Quand on est dans une ville pour trois jours, il faut faire des choix et souvent revoir à la baisse ses prétentions de visite. Le centre historique proposant pléthore de musées intéressants, on se gratouille le cervelet lorsqu’une matinée de libre a été prévue dans l’emploi du temps : balade le long de l’Escaut et visite des quartiers Nord, ou Sud ? Le Sud (Zuid) abrite bien le musée royal des Beaux-arts, mais il est fermé pour travaux jusqu’en 2018. Le secteur est fameux pour abriter le musée de la Mode et les créations des « Six d’Anvers* », sujet qui me passionne autant que la physique quantique et la dualité onde-particule (Pierre, désolée… ).

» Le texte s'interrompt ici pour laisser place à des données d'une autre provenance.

Lemma metadata_counts_witness :
  exists metadata,
    metadata_file (download_pdfs_from_json (sample_pool false) "q/result.json" "out")
    = Some (path_join
              (path_join "out"
                 (pdf_output_subdir_name (query_keyword sample_batch)
                    (query_category sample_batch) "q/result.json")) "_metadata.json",
            metadata)
    /\ outcome_count_sum metadata
       = length (filter (fun p => has_entry_id p = true) (papers sample_batch))
    /\ total_planned metadata = length (papers sample_batch)
    /\ outcome_count_sum metadata
       + length (filter (fun p => has_entry_id p = false) (papers sample_batch))
       = total_planned metadata
    /\ (Exists (fun p => has_entry_id p = false) (papers sample_batch) ->
        outcome_count_sum metadata < total_planned metadata).
Proof.
  apply (metadata_counts_cover_identified_records (sample_pool false)
           "q/result.json" "out" sample_batch).
  - intros fs. apply reverse_Permutation.
  - reflexivity.
  - discriminate.
  - reflexivity.
  - reflexivity.
Defined.

(** On the path past the creation of the subdirectory, every returned
    element is a failure record: a copy of a record of the batch that
    carries an entry id, with [_failure_reason] and [_original_input_json]
    set, the latter to the batch file. *)
Lemma download_pdfs_from_json_failure_records
    (env : BatchEnv) (json_file_path base_output_dir : string) (data : batch_doc) (r : paper) :
  load_json env json_file_path = Loaded data ->
  makedirs_fails env
    (path_join base_output_dir
       (pdf_output_subdir_name (query_keyword data) (query_category data) json_file_path))
  = false ->
  r ∈ returned (download_pdfs_from_json env json_file_path base_output_dir) ->
  exists original reason,
    original ∈ papers data /\ has_entry_id original = true
    /\ r = failure_record original reason json_file_path
    /\ r !! "_failure_reason" = Some reason
    /\ r !! "_original_input_json" = Some json_file_path.
Proof.
  intros Hload Hmk.
  destruct (papers data) as [|p0 ps0] eqn:Hps.
  { unfold download_pdfs_from_json. rewrite Hload, Hps. cbn [returned].
    intros Hin. by apply not_elem_of_nil in Hin. }
  rewrite (download_pdfs_from_json_run env json_file_path base_output_dir data Hload)
    by (rewrite Hps; discriminate) || exact Hmk.
  cbn [returned]. rewrite <- Hps.
  intros [Hin | (original & reason & k & Hmap & ->)]%foldl_collect_failures.
  { by apply not_elem_of_nil in Hin. }
  apply build_paper_map_lookup in Hmap as (Hin & Hid & Hk).
  exists original, reason. split; [exact Hin |]. split.
  { unfold has_entry_id. rewrite Hid. by apply truthy_true. }
  split; [reflexivity |]. unfold failure_record. split.
  - rewrite lookup_insert_ne by discriminate. apply lookup_insert_eq.
  - apply lookup_insert_eq.
Qed.
(** C10: plan generation empties the scene sequence before the call to
    the text service is made; whatever the image handlers do in between,
    the sequence stays empty, and when the call delivers no text or a text
    that does not parse, the handler posts the error toast, clears
    [isBuilding] and leaves the sequence empty: the former plan and its
    images are gone. *)
Theorem failed_plan_leaves_no_scenes
    (JSON_parse : string -> Exception + list ScenePrompt)
    (a : App) (acts : list Action) (reply : Reply) :
  (reply = Response None \/ reply = Response (Some "")
   \/ exists text e, reply = Response (Some text) /\ JSON_parse text = inl e) ->
  prompts (buildPromptsBegin a) = []
  /\ prompts (session acts (buildPromptsBegin a)) = []
  /\ prompts (buildPromptsEnd JSON_parse reply (session acts (buildPromptsBegin a))) = []
  /\ isBuilding (buildPromptsEnd JSON_parse reply (session acts (buildPromptsBegin a)))
     = false
  /\ exists message,
       toasts (buildPromptsEnd JSON_parse reply (session acts (buildPromptsBegin a)))
       = toasts (session acts (buildPromptsBegin a))
         ++ [ {| ToastMessage.id := random (session acts (buildPromptsBegin a));
                 ToastMessage.type := error;
                 ToastMessage.title := "Generation Failed";
                 ToastMessage.message := message;
                 ToastMessage.persistent := None |} ].
Proof.
  intro H.
  assert (B : prompts (buildPromptsBegin a) = []) by reflexivity.
  pose proof (session_prompts_nil acts _ B) as S.
  set (s := session acts (buildPromptsBegin a)) in *.
  assert (F : exists e,
            buildPromptsResume JSON_parse reply tt
            = ([ConsoleError e;
                AddToast error "Generation Failed" (errorMessage e) None;
                SetIsBuilding false], tt, Normal tt)).
  { destruct H as [H|[H|[text [e [H P]]]]]; subst reply.
    - eexists. reflexivity.
    - eexists. reflexivity.
    - destruct text as [|c r].
      + eexists. reflexivity.
      + exists e. unfold buildPromptsResume, tryFinally, tryCatch, bind, ret.
        cbn [truthy orEmpty]. rewrite P. reflexivity. }
  destruct F as [e F]. unfold buildPromptsEnd. rewrite F.
  repeat split; auto.
  exists (errorMessage e). reflexivity.
Qed.

Lemma failed_plan_leaves_no_scenes_sample :
  prompts (buildPromptsEnd rejectingParser (Response (Some "[{"))
             (session [GenerateAllImages] (buildPromptsBegin (showing tenScenes))))
  = [].
Proof.
  refine (proj1 (proj2 (proj2
    (failed_plan_leaves_no_scenes rejectingParser (showing tenScenes)
       [GenerateAllImages] (Response (Some "[{")) _)))).
  right. right. exists "[{", (Error "Unexpected token"). split; reflexivity.
Defined.
(** * Visited-section progress tracking of script.js

    A shallow embedding of the progress tracker of the documentation
    portal script ([markSectionVisited], [updateProgressDisplay],
    [saveUserProgress], [loadUserProgress], the section observer of
    [initializeProgressTracking] and the part of the [DOMContentLoaded]
    handler that concerns them), together with the parts of the
    JavaScript platform these functions call: strings, Numbers, [Set],
    [JSON.stringify], [JSON.parse], [Math.round] and [localStorage]
    (whose [setItem] can reject a write).

    Layout: the platform model ([Module JS] and [Module Number]), the
    program ([Module Script] for the tracker, [Module Portal] for theme,
    navigation, sidebar, throttling, scroll bar and key sequence), the
    vocabulary of the statements ([Module Spec] and [Module Props]),
    then the lemmas and the main theorems, C1 to C10, and the further
    properties X1 to X21. *)

From Stdlib Require Import Floats ZArith NArith String Ascii Lia QArith Qpower Lqa.
From stdpp Require Import gmap list.
(** A router that is not in the registry is registered and removed. *)
Lemma syncNasDevice_then_remove_witness :
  exists w1 w2,
    syncNasDevice routerNorth {| radNas := tl (radNas registryA); registryFaults := [] |}
    = (Fulfilled tt, w1)
    /\ removeNasDevice "10.0.0.1" w1 = (Fulfilled tt, w2)
    /\ radNas w2 = tl (radNas registryA).
Proof.
  eexists. eexists.
  split; [vm_compute; reflexivity|]. split; [vm_compute; reflexivity|].
  refine (syncNasDevice_then_remove routerNorth
            {| radNas := tl (radNas registryA); registryFaults := [] |} _ _ _ _ _ _);
    vm_compute; reflexivity.
Defined.

(** ** Session queries *)

Lemma startsNoEarlier_total (a b : RadAcct) :
  startsNoEarlier a b = false -> startsNoEarlier b a = true.
Proof.
  unfold startsNoEarlier.
  destruct (acctstarttime a) as [x|], (acctstarttime b) as [y|]; try easy.
  rewrite Z.leb_gt, Z.leb_le. lia.
Qed.

Lemma startsNoEarlier_trans (a b c : RadAcct) :
  startsNoEarlier a b = true -> startsNoEarlier b c = true ->
  startsNoEarlier a c = true.
Proof.
  unfold startsNoEarlier.
  destruct (acctstarttime a) as [x|], (acctstarttime b) as [y|],
    (acctstarttime c) as [z|]; try easy.
  rewrite !Z.leb_le. lia.
Qed.

Lemma insertByStart_same (r : RadAcct) (l : list RadAcct) :
  Permutation (insertByStart r l) (r :: l).
Proof.
  induction l as [|x l IH]; cbn; [apply Permutation_refl|].
  destruct (startsNoEarlier r x); [apply Permutation_refl|].
  apply Permutation_trans with (x :: r :: l); [now constructor | apply perm_swap].
Qed.
Lemma decode_ignore_no_replacement_aux n :
  forall s, (length s <= n)%nat ->
  In 0xFFFD (utf8_decode Ignore s) -> In 0xEF s.
Proof.
  induction n as [|n IH]; intros s Hn.
  - destruct s; [intros []|cbn [length] in Hn; lia].
  - destruct s as [|ch s1]; [intros []|].
    cbn [length] in Hn.
    assert (K1 : In 0xFFFD (utf8_decode Ignore s1) -> In 0xEF (ch :: s1))
      by (intros K; right; apply IH; [lia | exact K]).
    cbn [utf8_decode on_error app].
    destruct (ch <? 128) eqn:A1.
    { intros [K|K]; [bools; lia | auto]. }
    destruct (ch <? 224) eqn:A2.
    { destruct (ch <? 194) eqn:A3; [exact K1|].
      destruct s1 as [|ch2 s2]; [intros []|].
      destruct (negb (is_continuation ch2)) eqn:C2; [exact K1|].
      unfold is_continuation in C2. rewrite shiftl_6.
      intros [K|K].
      - bools. change (Z.shiftl 192 6) with 12288 in K. lia.
      - right. right. apply IH; [cbn [length] in Hn; lia | exact K]. }
    destruct (ch <? 240) eqn:A3.
    { destruct s1 as [|ch2 s2]; [intros []|].
      destruct (negb (is_continuation ch2)
                || (if ch2 <? 160 then ch =? 224 else ch =? 237)) eqn:C2;
        [exact K1|].
      destruct s2 as [|ch3 s3]; [intros []|].
      assert (K2 : In 0xFFFD (utf8_decode Ignore (ch3 :: s3))
                   -> In 0xEF (ch :: ch2 :: ch3 :: s3)).
      { intros K. right. right. apply IH; [cbn [length] in *; lia | exact K]. }
      destruct (negb (is_continuation ch3)) eqn:C3; [exact K2|].
      unfold is_continuation in *. rewrite shiftl_12, shiftl_6.
      intros [K|K].
      - left. bools.
        change (Z.shiftl 224 12 + Z.shiftl 128 6 + 128) with 925824 in K. lia.
      - right. right. right. apply IH; [cbn [length] in *; lia | exact K]. }
    destruct (ch <? 245) eqn:A4; [|exact K1].
    destruct s1 as [|ch2 s2]; [intros []|].
    destruct (negb (is_continuation ch2)
              || (if ch2 <? 144 then ch =? 240 else ch =? 244)) eqn:C2;
      [exact K1|].
    destruct s2 as [|ch3 s3]; [intros []|].
    assert (K2 : In 0xFFFD (utf8_decode Ignore (ch3 :: s3))
                 -> In 0xEF (ch :: ch2 :: ch3 :: s3)).
    { intros K. right. right. apply IH; [cbn [length] in *; lia | exact K]. }
    destruct (negb (is_continuation ch3)) eqn:C3; [exact K2|].
    destruct s3 as [|ch4 s4]; [intros []|].
    assert (K3 : In 0xFFFD (utf8_decode Ignore (ch4 :: s4))
                 -> In 0xEF (ch :: ch2 :: ch3 :: ch4 :: s4)).
    { intros K. do 3 right. apply IH; [cbn [length] in *; lia | exact K]. }
    destruct (negb (is_continuation ch4)) eqn:C4; [exact K3|].
    unfold is_continuation in *. rewrite shiftl_18, shiftl_12, shiftl_6.
    intros [K|K].
    + exfalso. bools.
      change (Z.shiftl 240 18 + Z.shiftl 128 12 + Z.shiftl 128 6 + 128)
        with 63447168 in K.
      destruct (ch2 <? 144) eqn:D; bools; lia.
    + do 4 right. apply IH; [cbn [length] in *; lia | exact K].
Qed.

Lemma byte_val_xef (x : byte) : byte_val x = 0xEF -> x = xef.
Proof.
  intros H. destruct x; try reflexivity; vm_compute in H; discriminate.
Qed.

(** A U+FFFD in a string decoded with ['ignore'] was encoded in the
    bytes; the decoder never supplies one. *)
Lemma decode_ignore_no_replacement (bs : list byte) :
  In 0xFFFD (decode Ignore bs) -> In xef bs.
Proof.
  intros H. unfold decode in H.
  apply (decode_ignore_no_replacement_aux (length (map byte_val bs))) in H;
    [|lia].
  apply in_map_iff in H. destruct H as [x [Hx Hin]].
  apply byte_val_xef in Hx. subst x. exact Hin.
Qed.

(** A byte that cannot start a sequence leaves no trace. *)
Lemma decode_ignore_invalid_start (x : byte) (rest : list byte) :
  0x80 <= byte_val x < 0xC2 \/ 0xF5 <= byte_val x ->
  decode Ignore (x :: rest) = decode Ignore rest.
Proof.
  intros H. unfold decode. cbn [map utf8_decode on_error app].
  destruct (byte_val x <? 128) eqn:A1; [apply Z.ltb_lt in A1; lia|].
  destruct (byte_val x <? 224) eqn:A2.
  - destruct (byte_val x <? 194) eqn:A3; [reflexivity|].
    apply Z.ltb_lt in A2. apply Z.ltb_ge in A3. lia.
  - destruct (byte_val x <? 240) eqn:A3; [apply Z.ltb_lt in A3; lia|].
    destruct (byte_val x <? 245) eqn:A4; [apply Z.ltb_lt in A4; lia|].
    reflexivity.
Qed.

End Decoder.

(** ** Column headers *)

Section HeaderSlots.

(** The test the header loops make on a stored index, against the bias
    rule, for an index the rule covers. *)
Lemma header_test_hit table i :
  plain_index i ->
  negb (i =? 0) && (i - 9 <? len table) = true ->
  exists value, lookup table i = Some value /\ getitem table (i - 9) = Ok value.
Proof.
  intros P H. apply andb_true_iff in H. destruct H as [H1 H2].
  apply negb_true_iff, Z.eqb_neq in H1. apply Z.ltb_lt in H2.
  assert (9 <= i) by (destruct P; lia).
  apply lookup_hit. apply andb_true_iff. split.
  - apply Z.leb_le. lia.
  - apply Z.ltb_lt. lia.
Qed.

Lemma header_test_miss table i :
  negb (i =? 0) && (i - 9 <? len table) = false -> lookup table i = None.
Proof.
  intros H. apply andb_false_iff in H. destruct H as [H|H].
  - apply negb_false_iff, Z.eqb_eq in H. subst i. reflexivity.
  - apply lookup_miss. apply andb_false_iff. right. exact H.
Qed.

Lemma getitem_middle {A} (pre : list A) x post :
  getitem (pre ++ x :: post) (len pre) = Ok x.
Proof.
  destruct (getitem_inside (pre ++ x :: post) (len pre)) as [y [N G]].
  - apply len_nonneg.
  - rewrite len_app. unfold len. cbn [length]. lia.
  - rewrite G. f_equal. unfold len in N. rewrite Nat2Z.id in N.
    rewrite nth_error_app2 in N by lia. rewrite Nat.sub_diag in N.
    inversion N. reflexivity.
Qed.

Lemma set_nth_middle {A} (pre : list A) x post y :
  set_nth (pre ++ x :: post) (length pre) y = pre ++ y :: post.
Proof.
  induction pre as [|h t IH]; cbn [app length set_nth]; [reflexivity|].
  f_equal. exact IH.
Qed.

Lemma setitem_middle {A} (pre : list A) x post y :
  setitem (pre ++ x :: post) (len pre) y = Ok (pre ++ y :: post).
Proof.
  unfold setitem. pose proof (len_nonneg pre) as Hp.
  destruct (len pre <? 0) eqn:E; [apply Z.ltb_lt in E; lia|].
  rewrite E. cbn [orb].
  destruct (len (pre ++ x :: post) <=? len pre) eqn:E'.
  - apply Z.leb_le in E'. rewrite len_app in E'. unfold len in E'.
    cbn [length] in E'. lia.
  - unfold len. rewrite Nat2Z.id, set_nth_middle. reflexivity.
Qed.

Lemma length_set_nth {A} (l : list A) n y : length (set_nth l n y) = length l.
Proof.
  revert n. induction l as [|h t IH]; intros [|n]; cbn [set_nth length];
    try reflexivity.
  f_equal. apply IH.
Qed.

Lemma setitem_length {A} (l l' : list A) k y :
  setitem l k y = Ok l' -> length l' = length l.
Proof.
  unfold setitem. destruct (_ || _); [discriminate|].
  intros H. inversion H. apply length_set_nth.
Qed.
(** ** Starting an effect *)

Lemma start_effect_returns (self : NeoPixelRing) (g : FrameGen) (i : float)
      (d : option float) :
  responsive self ->
  _start_effect self g i d
  = Returns (mkRing self.(_pixels) self.(flushed) self.(_pixel_count)
                    self.(_palette) (Some (mkThread g i d Float.zero 0 AtStart))
                    false self.(monotonic)).
Proof.
  intros Hresp. unfold _start_effect.
  destruct (stop_effect_returns self Hresp) as (st & -> & _).
  destruct self; reflexivity.
Qed.

Lemma start_effect_shows (self : NeoPixelRing) (g : FrameGen) (i : float)
  (d : option float) (frame : list RGBColor)
  (Hwf : wf self) (Hresp : responsive self)
  (Hgen : call_generator g self 0 = Ok frame) :
  exists s1 : NeoPixelRing,
    _start_effect self g i d = Returns s1
    /\ _pixels s1 = _pixels self /\ flushed s1 = flushed self
    /\ _palette s1 = _palette self
    /\ _effect_thread s1 = Some (mkThread g i d Float.zero 0 AtStart)
    /\ _stop_event s1 = false
    /\ flushed (thread_step (thread_step s1)) = flushed self ++ [frame]
    /\ _pixels (thread_step (thread_step s1)) = frame.
Proof.
  rewrite (start_effect_returns self g i d Hresp).
  eexists. split; [ reflexivity | ].
  do 5 (split; [ reflexivity | ]).
  set (s1 := mkRing _ _ _ _ _ _ _).
  set (s2 := thread_step s1).
  assert (Hs2 : s2 = set_thread (Some (mkThread g i d self.(monotonic) 0 AtLoopTest)) s1)
    by reflexivity.
  assert (Hwf2 : wf s2) by (rewrite Hs2; exact Hwf).
  assert (Hgen2 : call_generator g s2 0 = Ok frame).
  { rewrite <- Hgen. apply call_generator_ext; rewrite Hs2; reflexivity. }
  assert (Hlen : length frame = Z.to_nat s2.(_pixel_count))
    by exact (frame_length_of _ _ _ _ Hgen2).
  assert (Hth2 : _effect_thread s2
                 = Some (mkThread g i d self.(monotonic) 0 AtLoopTest))
    by (rewrite Hs2; reflexivity).
  assert (Hstop2 : _stop_event s2 = false) by (rewrite Hs2; reflexivity).
  destruct (thread_step_frame s2 _ frame Hwf2 Hth2 eq_refl Hstop2 Hgen2 Hlen)
    as (Hpx & Hfl & _).
  split; [ rewrite Hfl, Hs2; reflexivity | exact Hpx ].
Qed.

(** Starting an effect on a ring whose thread, if any, is not blocked
    returns with a new thread at step 0, the stop event clear and the
    palette unchanged; when there was no effect to stop, the call itself
    writes and flushes nothing. The new thread then reads the clock and,
    at its first pass, writes the frame of step 0 of its generator, whose
    channels are in [[0, 255]], and flushes it once. *)
Theorem start_effect_first_frame (self : NeoPixelRing) (g : FrameGen) (i : float)
  (d : option float) (frame : list RGBColor)
  (Hwf : wf self) (Hresp : responsive self)
  (Hgen : call_generator g self 0 = Ok frame)
  (Hrange : Forall rgb_in_range frame) :
  exists s1 : NeoPixelRing,
    _start_effect self g i d = Returns s1
    /\ _palette s1 = _palette self
    /\ _effect_thread s1 = Some (mkThread g i d Float.zero 0 AtStart)
    /\ _stop_event s1 = false
    /\ (_effect_thread self = None ->
        _pixels s1 = _pixels self /\ flushed s1 = flushed self)
    /\ flushed (thread_step (thread_step s1)) = flushed s1 ++ [frame]
    /\ _pixels (thread_step (thread_step s1)) = frame.
Proof.
  clear Hrange.
  destruct (start_effect_shows self g i d frame Hwf Hresp Hgen)
    as (s1 & Hret & Hpx & Hfl & Hpal & Hth & Hev & Hlog & Hbuf).
  exists s1. do 4 (split; [ assumption | ]).
  split; [ intros _; split; assumption | ].
  split; [ rewrite Hfl; exact Hlog | exact Hbuf ].
Qed.

Lemma start_effect_first_frame_witness :
  exists s1 : NeoPixelRing,
    _start_effect (init 12 Float.zero) SpinFrame (Float.lit 6 100) None = Returns s1
    /\ _palette s1 = _palette (init 12 Float.zero)
    /\ _effect_thread s1
       = Some (mkThread SpinFrame (Float.lit 6 100) None Float.zero 0 AtStart)
    /\ _stop_event s1 = false
    /\ (_effect_thread (init 12 Float.zero) = None ->
        _pixels s1 = _pixels (init 12 Float.zero)
        /\ flushed s1 = flushed (init 12 Float.zero))
    /\ flushed (thread_step (thread_step s1))
       = flushed s1 ++ [(0, 128, 255) :: replicate 11 (0, 0, 0)]
    /\ _pixels (thread_step (thread_step s1)) = (0, 128, 255) :: replicate 11 (0, 0, 0).
Proof.
  apply (start_effect_first_frame (init 12 Float.zero) SpinFrame (Float.lit 6 100) None);
    [ reflexivity | exact I | vm_compute; reflexivity
    | repeat constructor; cbn; lia ].
Defined.

(** The first frame [wakeup()] shows is dark: at step 0 no pixel is lit,
    so the ring is all [(0, 0, 0)] until the second pass of the loop. *)
Theorem wakeup_starts_dark (self : NeoPixelRing) (d : option float)
  (Hwf : wf self) (Hresp : responsive self) (HN : 1 <= self.(_pixel_count)) :
  exists s1 : NeoPixelRing,
    wakeup self d = Returns s1
    /\ flushed s1 = flushed self
    /\ flushed (thread_step (thread_step s1))
       = flushed self ++ [replicate (Z.to_nat self.(_pixel_count)) (0, 0, 0)].
Proof.
  destruct (wakeup_frame_shape self 0 HN ltac:(reflexivity)) as [_ Hframe].
  rewrite Z.mod_0_l in Hframe by lia.
  replace (Z.min 0 (_pixel_count self)) with 0 in Hframe by lia.
  cbn [Z.to_nat replicate app] in Hframe. rewrite Z.sub_0_r in Hframe.
  destruct (start_effect_shows self WakeupFrame (Float.lit 8 100) d _
              Hwf Hresp Hframe) as (s1 & H1 & _ & H2 & _ & _ & _ & H3 & _).
  exists s1. auto.
Qed.

Lemma wakeup_starts_dark_witness :
  exists s1 : NeoPixelRing,
    wakeup thinking_ring (Some (Float.of_Z 2)) = Returns s1
    /\ flushed s1 = flushed thinking_ring
    /\ flushed (thread_step (thread_step s1))
       = flushed thinking_ring ++ [replicate 12 (0, 0, 0)].
Proof.
  apply (wakeup_starts_dark thinking_ring (Some (Float.of_Z 2)));
    [ vm_compute; reflexivity | vm_compute; discriminate | vm_compute; discriminate ].
Defined.

(** ** The pulse effect *)

Lemma pulse_levels_eq : pulse_levels = map pulse_level (seqZ 0 40).
Proof. vm_compute. reflexivity. Qed.

Lemma pulse_table : forallb pulse_row_ok (seqZ 0 256) = true.
Proof. vm_compute. reflexivity. Qed.

Lemma pulse_level_phase (s : Z) : pulse_level (s mod 40) = pulse_level s.
Proof. unfold pulse_level. now rewrite Z.mod_mod by lia. Qed.

Lemma forallb_seqZ (f : Z -> bool) (n : Z) :
  forallb f (seqZ 0 n) = true -> forall x, 0 <= x < n -> f x = true.
Proof.
  intros H x Hx. rewrite forallb_forall in H. apply H.
  apply list_elem_of_In, elem_of_seqZ. lia.
Qed.

Lemma pulse_levels_lookup (p : nat) :
  (p < 40)%nat -> pulse_levels !! p = Some (pulse_level (Z.of_nat p)).
Proof.
  intros Hp. rewrite pulse_levels_eq.
  change (map pulse_level (seqZ 0 40)) with (pulse_level <$> seqZ 0 40).
  rewrite list_lookup_fmap, lookup_seqZ_lt by lia. reflexivity.
Qed.

(** What the table says, for a channel at steps [s] and [s + 1]. *)
Lemma pulse_channel_facts (c s : Z) :
  channel_ok c ->
  exists v w : Z,
    scale_channel c (pulse_level s) = Ok v
    /\ scale_channel c (pulse_level (s + 1)) = Ok w
    /\ 0 <= v <= c
    /\ (if s mod 40 <? 20 then v <= w else w <= v)
    /\ (s mod 40 = 0 -> v = 0)
    /\ (s mod 40 = 20 -> v = c).
Proof.
  intros Hc. unfold channel_ok in Hc.
  assert (Hrow : pulse_row_ok c = true)
    by (apply (forallb_seqZ pulse_row_ok 256 pulse_table); lia).
  unfold pulse_row_ok in Hrow.
  destruct (collect (scale_channel c) pulse_levels) as [ vs | ] eqn:Hvs;
    [ | discriminate ].
  pose proof (Z.mod_pos_bound s 40 ltac:(reflexivity)) as Hm.
  set (p := Z.to_nat (s mod 40)).
  assert (Hp : (p < 40)%nat) by (subst p; lia).
  assert (Hq : (S p mod 40 < 40)%nat) by (apply Nat.mod_upper_bound; lia).
  rewrite forallb_forall in Hrow.
  specialize (Hrow p ltac:(apply in_seq; lia)).
  destruct (collect_lookup _ _ _ Hvs p _ (pulse_levels_lookup p Hp)) as (v & Hv & Ev).
  destruct (collect_lookup _ _ _ Hvs _ _ (pulse_levels_lookup _ Hq)) as (w & Hw & Ew).
  unfold pulse_phase_ok in Hrow. rewrite Hv, Hw in Hrow.
  assert (Es : Z.of_nat p = s mod 40) by (subst p; lia).
  assert (Es1 : Z.of_nat (S p mod 40) = (s + 1) mod 40).
  { rewrite Nat2Z.inj_mod, Nat2Z.inj_succ, Es.
    change (Z.of_nat 40) with 40. unfold Z.succ.
    now rewrite Zplus_mod_idemp_l. }
  rewrite Es, pulse_level_phase in Ev. rewrite Es1, pulse_level_phase in Ew.
  exists v, w. do 2 (split; [ assumption | ]).
  repeat (apply andb_prop in Hrow; destruct Hrow as [Hrow ?]).
  split; [ lia | ]. split.
  { destruct (Z.ltb_spec (s mod 40) 20); destruct (Nat.ltb_spec p 20); lia. }
  split; intros E.
  - destruct (Nat.eqb_spec p 0); lia.
  - destruct (Nat.eqb_spec p 20); lia.
Qed.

Nous ferons malgré tout un détour en vélo, pour remonter ces larges avenues bordées de bâtiments XIXe, qui convergent vers des places ornées de statues ou de fontaines. Le Zuid attire aussi les noctambules, dans les bars et restos branchés, les galeries et les entrepôts rénovés… mouais, pas convaincus, pas séduits par le quartier qui manque un tantinet de caractère**, nous retournons nos guidons plein Nord.
En suivant l’Escaut, on rejoint le Het Steen, reste d’un château construit à partir du XIIIe, fortifié au fil des siècles, pour protéger la frontière naturelle de l’Empire germanique qu’était le fleuve, devenu prison, puis musée, fermé en 2008 – plus grand’ chose à voir, donc. Il fait un peu château d’opérette (j’ai même cru un instant qu’il s’agissait d’une mauvaise reconstruction de pacotille, honte à moi !), un peu trop retapé et léché à mon goût.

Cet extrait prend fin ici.